Rescued Art 19: Bruce-Pitcairn-Strachan “Drinking Pale”
Artist: Bruce Pitcairn StrachanTitle: UntitledSize: 9″ x 11″, Framed: 13″ x 16″Date: 1973Medium: Oil/Acrylic on Panel BiographyBruce PITCAIRN STRACHAN (1931-2011) was a painter, pianist, writer, actor, and dancer. Born April 23, 1931 in Philadelphia, Pennsylvania the second of three children and the eldest son of Engineer John E. (Jack) Strachan, Jr. and writer Margaret (Peg) Pitcairn Strachan, Bruce moved with family several times during the Depression ‘30’s. Though a Cornell Graduate father Jack had to build a cabin in the Bucks County woods and sell eggs door to door to survive.
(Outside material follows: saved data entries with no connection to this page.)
(** What has landed names nothing that is missing. *)
Lemma landed_sound depths k : (forall n d, depths !! n = Some d <-> deep (overlay records (gs_groups s0)) n d) ->
  lands_after (gs_groups s0) records depths order ->
  (forall p, p ∈ records -> (forall id, id ∈ gr_context_ids p.2 -> contains_id s0 id = true) /\
    (forall c, c ∈ gr_groups p.2 -> is_Some (overlay records (gs_groups s0) !! c)) /\
    N.of_nat (size (gr_context_ids p.2)) <= MAX_GROUP_MEMBERS /\ N.of_nat (size (gr_groups p.2)) <= MAX_GROUP_MEMBERS) ->
  nested_ok (overlay records (gs_groups s0)) ->
  sound (contains_id s0) (overlay (landed records (take k order)) (gs_groups s0)).
Proof using Hlive Hnames Hnd.
  clear Hall. intros Hdepths Hafter Hrec Hnest. set (l := landed records (take k order)). pose proof (NoDup_landed_names k) as Hln.
  destruct Hlive as [Hm Hc Hcap _].
  assert (Hlook : forall n r, overlay l (gs_groups s0) !! n = Some r -> (n, r) ∈ l \/ gs_groups s0 !! n = Some r).
  { intros n r Hr. destruct (decide (n ∈ l.*1)) as [Hin|Hin]; [|right; by rewrite overlay_out in Hr].
    left. apply list_elem_of_fmap in Hin as ([n' r'] & -> & Hin). cbn in *. pose proof (overlay_in l Hln (gs_groups s0) _ Hin) as Ho. cbn in Ho. congruence. }
  split.
  - intros n r id Hr Hid. apply Hlook in Hr as [Hin|Hr]; [|by eapply Hm]. apply landed_records in Hin. by apply (Hrec _ Hin).
  - intros n r c Hr Hin. apply Hlook in Hr as [Hrl|Hr]; [|apply overlay_some; [done | by eapply Hc]].
    destruct (decide (is_Some (gs_groups s0 !! c))) as [|Hnew]; [by apply overlay_some|].
    pose proof (landed_records _ _ Hrl) as Hrr. destruct (Hrec _ Hrr) as (_ & Hch & _). specialize (Hch c Hin).
    assert (Hcr : c ∈ records.*1).
    { destruct (decide (c ∈ records.*1)) as [|Hno]; [done|]. rewrite overlay_out in Hch by done. done. }
    apply list_elem_of_fmap in Hcr as (pc & -> & Hpc).
    apply elem_of_landed in Hrl as (i & Hi & Hpi). apply elem_of_take in Hi as (ki & Hki & Hkk).
    assert (Hchild : child (overlay records (gs_groups s0)) n pc.1).
    { exists r. split; [by apply (overlay_in records Hnames (gs_groups s0) (n, r))|]. done. }
    destruct (deep_total _ n Hnest) as [dn Hdn]; [destruct Hchild as (rr & Hrr' & _); by exists rr|].
    destruct (deep_total _ pc.1 Hnest Hch) as [dc Hdc].
    assert (Hlt : dc < dn).
    { destruct Hdc as (_ & H1 & Hchn & _), Hdn as (_ & _ & _ & Hno). destruct (N.lt_ge_cases dc dn) as [|Hge]; [done|]. exfalso. apply Hno.
      eapply rchain_prefix; [eapply rchain_step; [exact Hchild | exact Hchn]|lia]. }
    destruct (Hafter ki i (n, r) pc dn dc Hki Hpi Hpc) as [Hsome|(j & Hj & Hpj)]; [by apply Hdepths|by apply Hdepths|done|done|].
    assert (Hpcl : pc ∈ l). { apply elem_of_landed. exists j. split; [|done]. apply elem_of_take in Hj as (kj & Hkj & Hlj). apply elem_of_take. exists kj. split; [done | lia]. }
    rewrite (overlay_in l Hln _ pc Hpcl). by eexists.
  - intros n r Hr. apply Hlook in Hr as [Hin|Hr]; [|by eapply Hcap]. apply landed_records in Hin. by apply (Hrec _ Hin).
Qed.

Lemma landed_take l k : (forall i, i ∈ l -> is_Some (tget records i)) -> landed records (take k l) = take k (landed records l).
Proof using.
  clear. revert k. induction l as [|i l IH]; intros [|k] Hin; [done|done|done|]. unfold landed in *. cbn.
  destruct (Hin i) as [p Hp]; [by left|]. rewrite Hp. cbn. f_equal. apply IH. intros j Hj. apply Hin. by right.
Qed.

Lemma landed_all : landed records order ≡ₚ records.
Proof using Hnames Hnd Hall.
  clear Hlive s0. pose proof (NoDup_landed_names (length order)) as Hn. rewrite firstn_all in Hn.
  apply NoDup_Permutation; [by eapply NoDup_fmap_1|by eapply NoDup_fmap_1|]. intros p. unfold landed. rewrite list_elem_of_omap.
  rewrite tget_Some_elem. split; [intros (i & _ & Hi); by exists i|]. intros [i Hi]. exists i. split; [apply Hall; by eapply tget_Some_lt | done].
Qed.
End landing.

(** A stop part-way reports what landed. *)
Definition stopped (e : RestoreGroupsError) : option N :=
  match e with Restore_Timeout applied | Restore_Io _ applied => Some applied | _ => None end.

Lemma vet_records_err records : forall incoming prospective e, vet_records records incoming prospective = Err e -> stopped e = None.
Proof.
  induction records as [|[n r] records IH]; intros inc m e; cbn [vet_records]; [done|].
  case_bool_decide; [by intros [= <-]|]. case_bool_decide; [by intros [= <-]|]. destruct (check_member_caps _ _); [apply IH | by intros [= <-]].
Qed.

Lemma vet_members_err contains prospective records e : vet_members contains prospective records = Err e -> stopped e = None.
Proof.
  induction records as [|[n r] records IH]; cbn [vet_members]; [done|].
  destruct (first_missing _ contains); [by intros [= <-]|]. destruct (first_missing _ (contains_key _)); [by intros [= <-] | apply IH].
Qed.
The three children thought it a grand place to live. At eight years of age while living in Hartford, Connecticut Bruce was given a banjo. He was playing it like “Al Jolson” within a week but it was a limiting instrument and Bruce then discovered the piano when the family moved to Seattle in 1941 for father Jack to act as Norton Company consultant to Boeing Company. Bruce could not read a note but within a week he could play “Onward Christian Soldiers.” A few months and he could sit at the piano and family guests would name a song (and hum it if Bruce didn’t know it) and Bruce would instantly play “Stardust” or “Begin the Beguine” or “In the Mood.” Not just the melody. A full blown Bruce arrangement with the subtle, minor chord flourishes. He was twelve.
During his years at Bothell High Bruce discovered the dance. He would drive the family Packard into Seattle with friend Marilyn Peppin and attend the All City Dances. The popular dance of those late ‘40’s was The Avalon, and Bruce and Marilyn were the winners of several city-wide, slow sliding, long dipping Avalon competitions.